GateHouse's owner, New Media, is taking on new debt to get the deal done — a $1.8 billion loan from private equity firm Apollo Global Management. That will have to be paid back.

"We've been hearing for years and years about the glories of cost efficiencies," said Northeastern University professor Dan Kennedy, a proponent of local ownership for media outlets. But it's unclear, based on past media mergers, whether those savings will benefit the papers, its employees or their readers, he said.

He wonders whether combined companies make more or fewer cuts than they would have if they had remained separate, while finding money to pay off debts looms.

Several experts said they do not expect the Justice Department to have an issue with the deal, as the two companies have papers in different markets. The companies expect it to close this year.

The combined company would take the Gannett name and keep its headquarters in Gannett's current home of McLean, Virginia.

Consolidation is nothing new to either company. Gannett's last big U.S. print purchase was in 2016, when it bought papers in the Journal Media Group chain for $280 million, including the Milwaukee Journal Sentinel and The Commercial Appeal in Memphis. Gannett also owns dailies in major cities such as the Detroit Free Press and Arizona Republic.

Its more recent merger efforts have been unsuccessful. It failed in an unsolicited bid for newspaper chain Tribune. Gannett then fended off an unwanted bid by MNG Enterprises, better known as Digital First Media, a hedge-fund backed media group with a slash-and-burn reputation for cutting jobs and letting papers wither.

GateHouse, a little-known name to U.S. readers, is also controlled by an investment company, but it doesn't have the same scalding reputation as Digital First. It is owned by the publicly traded New Media Investment Group, which is managed by investment firm Fortress Investment Group. Fortress, in turn, is owned by Japanese tech giant SoftBank. Gannett and New Media said Monday that Fortress will no longer manage New Media after 2021.
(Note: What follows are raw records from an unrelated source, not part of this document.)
(** The temporary file is fetched and verified before what follows. *)
Lemma fetch_spec m w0 (k : M gostring) : wf w0 ->
  (forall i data w, handled m w0 w -> holds m (tempTarget (mTransferID m) w0) i data w -> len data = mSize m ->
     digestMatches data (mSHA256 m) = true ->
     wp k (finished m w0) (fun _ w => after m w0 w) (after m w0) w) ->
  wp ('(i, c) ← openTemp journalText root m; data ← fetchRest m i c;
      if negb (digestMatches data (mSHA256 m))
      then Remove (tempName (mTransferID m)) ≫= fun _ => fail [ErrDigestMismatch]
      else e ← external; check e ≫= fun _ => e ← external; check e ≫= fun _ => k)
    (finished m w0) (fun _ w => after m w0 w) (after m w0) w0.
Proof.
  intros Hw Hk. wp_step. apply openTemp_spec; [done|]. intros i c w1 H1 H2 H3. cbn. wp_step.
  apply fetchRest_spec; [done..|]. intros data w2 H4 H5 H6. destruct (digestMatches _ _) eqn:Hd; cbn [negb].
  - apply wp_call'; [by auto|]. apply wp_call'; [by auto|]. by eapply Hk.
  - wp_step. apply wp_Remove; [by auto| |by wp_step; auto]. wp_step. apply handled_after.
    destruct H4 as [? ? ? ? Hof]. split; [by apply wf_remove| |done..|].
    + eapply frame_trans; [done|]. apply frame_remove.
    + intros n Hn Ht. simpl. rewrite lookup_delete_ne by done. by apply Hof.
Qed.

(** A transfer with a receipt, whose file is not there. *)
Lemma again_spec m w0 e p name : wf w0 -> journal w0 = Journal e -> e !! mTransferID m = Some p ->
  rcPath p = inboxPrefix ++ name -> forall i data w, handled m w0 w ->
  holds m (tempTarget (mTransferID m) w0) i data w -> len data = mSize m -> digestMatches data (mSHA256 m) = true ->
  wp ('(n, path) ← mret (TrimPrefix (rcPath p) inboxPrefix, rcPath p);
      publish journalText root m n ≫= fun _ => mret path) (finished m w0) (fun _ w => after m w0 w) (after m w0) w.
Proof.
  intros Hw Hj Hp Hn i data w [H1 H2 H3 H4 H5] Hc Hl Hd. rewrite Hn, TrimPrefix_app. do 2 wp_step. cbn. wp_step.
  apply (publish_spec m w0 i data); [done..|by rewrite H3, Hj|done|done|by apply out_nothing| |].
  - intros w' Hj' Hp' Hnm. eapply out_again; [by rewrite Hj|done|by rewrite Hj'|by rewrite Hp', H4|done].
  - intros w' Ha Hj' _ Hnm. wp_step. split_and!; [done|intros Hs; exists name; split; [done|by apply Hnm]|].
    left. exists p. rewrite Hj. split_and!; [done..|]. by rewrite Hj', H3.
Qed.

(** A transfer without one. *)
Lemma new_spec m w0 e : wf w0 -> e = entriesOf (journal w0) -> e !! mTransferID m = None ->
  forall i data w, handled m w0 w -> holds m (tempTarget (mTransferID m) w0) i data w -> len data = mSize m ->
  digestMatches data (mSHA256 m) = true ->
  wp ('(n, path) ← (n ← reserveName journalText m e; mret (n, inboxPrefix ++ n));
      publish journalText root m n ≫= fun _ => mret path) (finished m w0) (fun _ w => after m w0 w) (after m w0) w.
Proof.
  intros Hw Hent Hp i data w Hh1 Hc Hl Hd. wp_step. wp_step. apply (reserveName_spec m w0 i data); [done..|].
  intros name at_ Hff. wp_step. cbn. wp_step. destruct Hh1 as [H1 H2 H3 H4 H5].
  assert (Hch : chosen m w0 name) by (exists w; split_and!; [done|apply Hc|done..]).
  apply (publish_spec m w0 i data); [by split; apply H1| |done..| | |].
  - eapply frame_trans; [done|]. apply frame_journal.
  - eapply out_reserved; [by rewrite <- Hent|by rewrite <- Hent|done..].
  - intros w' Hj' Hp' Hnm. eapply out_new; [by rewrite <- Hent|by rewrite Hj', <- Hent|by rewrite Hp'; simpl; rewrite H4|done|done].
  - intros w' Ha Hj' _ Hnm. wp_step. split_and!; [done|intros Hs; exists name; split; [done|by apply Hnm]|].
    right. exists name, at_. rewrite <- Hent. by rewrite Hj'.
Qed.

Lemma Deliver_spec m w0 : wf w0 ->
  wp (Deliver m) (finished m w0) (fun _ w => after m w0 w) (after m w0) w0.
Proof.
  intros Hw. assert (Hh : handled m w0 w0) by by apply handled_refl. unfold Inbox.Deliver.
  wp_step. wp_step; [|by auto]. apply wp_call'; [by auto|]. apply wp_call'; [by auto|].
  wp_step. apply wp_loadJournal; [by auto..|]. intros e He.
  assert (Hent : e = entriesOf (journal w0)) by by destruct He as [->|[-> ->]].
  destruct (e !! mTransferID m) as [p|] eqn:Hp.
  - assert (Hj : journal w0 = Journal e) by by destruct He as [|[_ ->]].
    wp_step. apply wp_checkPrior; [by auto..| |].
    + intros name Hn _ Hd. wp_step. split_and!; [by auto|done|]. left. exists p. by rewrite <- Hent.
    + intros name Hn _. apply fetch_spec; [done|]. by eapply again_spec.
  - wp_step. wp_step. apply fetch_spec; [done|]. by apply new_spec.
Qed.
End delivery.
GateHouse has grown quickly in recent years, and its buying spree includes the Palm Beach Post, bought last year for $49 million, and the Austin American-Statesman, on which it spent $47.5 million. It publishes 156 daily newspapers, most in small- and mid-sized towns.

Gannett shares added 31 cents, or 2.9%, to $11.06 in afternoon trading. New Media stock lost 75 cents, or 7%, to $9.95.